You can use fixed effects meta-analysis to do this. Here's an example, in R.
library(metafor)
#set up means
df <- as.data.frame(rnorm(1000))
names(df) <- "y"
#create 10 groups and calculate mean and se for each
df$group <- sample(1:10, 1000, replace=TRUE)
summaryStats <- data.frame(1:10)
summaryStats$m <- NA
summaryStats$se <- NA
summaryStats$m <- tapply(df$y, df$group, mean)
summaryStats$se <- tapply(df$y, df$group, function(x) sd(x)/sqrt(length(x)))
summaryStats$v <- summaryStats$se^2
summaryStats <- as.data.frame(summaryStats)
#Run meta-analysis to get combined mean and se for 10 groups
rma(yi=summaryStats$m, vi=summaryStats$v, method="FE")

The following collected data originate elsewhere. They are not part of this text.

(** ** Store queues *)

Definition sqEnd (u : StoreUnit) : Z := sqHead u + Z.of_nat (length (storeQueue u)).
Definition dereferenceable (u : StoreUnit) (it : Z) : bool := (sqHead u <=? it) && (it <? sqEnd u).
Definition entryAt (u : StoreUnit) (it : Z) : option SQEntry :=
  if sqHead u <=? it then storeQueue u !! Z.to_nat (it - sqHead u) else None.
Definition setEntry (it : Z) (f : SQEntry -> SQEntry) (u : StoreUnit) : StoreUnit :=
  mkUnit (alter f (Z.to_nat (it - sqHead u)) (storeQueue u)) (sqHead u) (storeWBIt u) (storesToWB u)
    (isStoreBlocked u) (storeInFlight u) (stalled u) (stallingStoreIsn u).
Definition set_storeWBIt (it : Z) (u : StoreUnit) : StoreUnit :=
  mkUnit (storeQueue u) (sqHead u) it (storesToWB u) (isStoreBlocked u) (storeInFlight u) (stalled u)
    (stallingStoreIsn u).
Definition set_completed (e : SQEntry) : SQEntry :=
  mkSQ (sqSeq e) (sqSize e) (canWB e) (committed e) true (hasRequest e) (isDataPrefetch e)
    (isStoreConditional e) (isLLSC e) (isRelease e) (isLocalAccess e).
Definition set_committed (e : SQEntry) : SQEntry :=
  mkSQ (sqSeq e) (sqSize e) (canWB e) true (completed e) (hasRequest e) (isDataPrefetch e)
    (isStoreConditional e) (isLLSC e) (isRelease e) (isLocalAccess e).

Fixpoint popCompleted (l : list SQEntry) : list SQEntry :=
  match l with e :: l' => if completed e then popCompleted l' else l | [] => [] end.

(** [completeStore]. *)
Definition completeStore (isSpmLsq : bool) (it : Z) (s : Lsq) : res Lsq :=
  let u := getUnit isSpmLsq s in
  e ← or_abort (AssertFailed "store_idx->valid()") (entryAt u it);
  let u := setEntry it set_completed u in
  let rest := if it =? sqHead u then popCompleted (drop 1 (storeQueue u)) else storeQueue u in
  let unstall := stalled u && (sqSeq e =? stallingStoreIsn u) in
  let u := mkUnit rest (sqHead u + Z.of_nat (length (storeQueue u) - length rest)) (storeWBIt u)
             (storesToWB u - 1) (isStoreBlocked u) (if needsTSO cf then false else storeInFlight u)
             (stalled u && negb unstall) (if unstall then 0 else stallingStoreIsn u) in
  let s := setUnit isSpmLsq u s in
  Ok (if unstall then out ReplayStalled s else s).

#Run t-test to get mean and SE for original sample
t.test(df$y)
Here's the meta-analysis output:
> rma(yi=summaryStats$m, vi=summaryStats$v, method="FE")
Fixed-Effects Model (k = 10)
Test for Heterogeneity:
Q(df = 9) = 4.3262, p-val = 0.8887
Model Results:
estimate se zval pval ci.lb ci.ub
-0.0034 0.0316 -0.1078 0.9142 -0.0653 0.0585
Here's the t-test output:
t.test(df$y)
One Sample t-test
data: df$y
t = -0.0551, df = 999, p-value = 0.9561
alternative hypothesis: true mean is not equal to 0
95 percent confidence interval:
-0.06380216 0.06031609
sample estimates:
mean of x
-0.001743035
They're not exactly the same, but they're very close.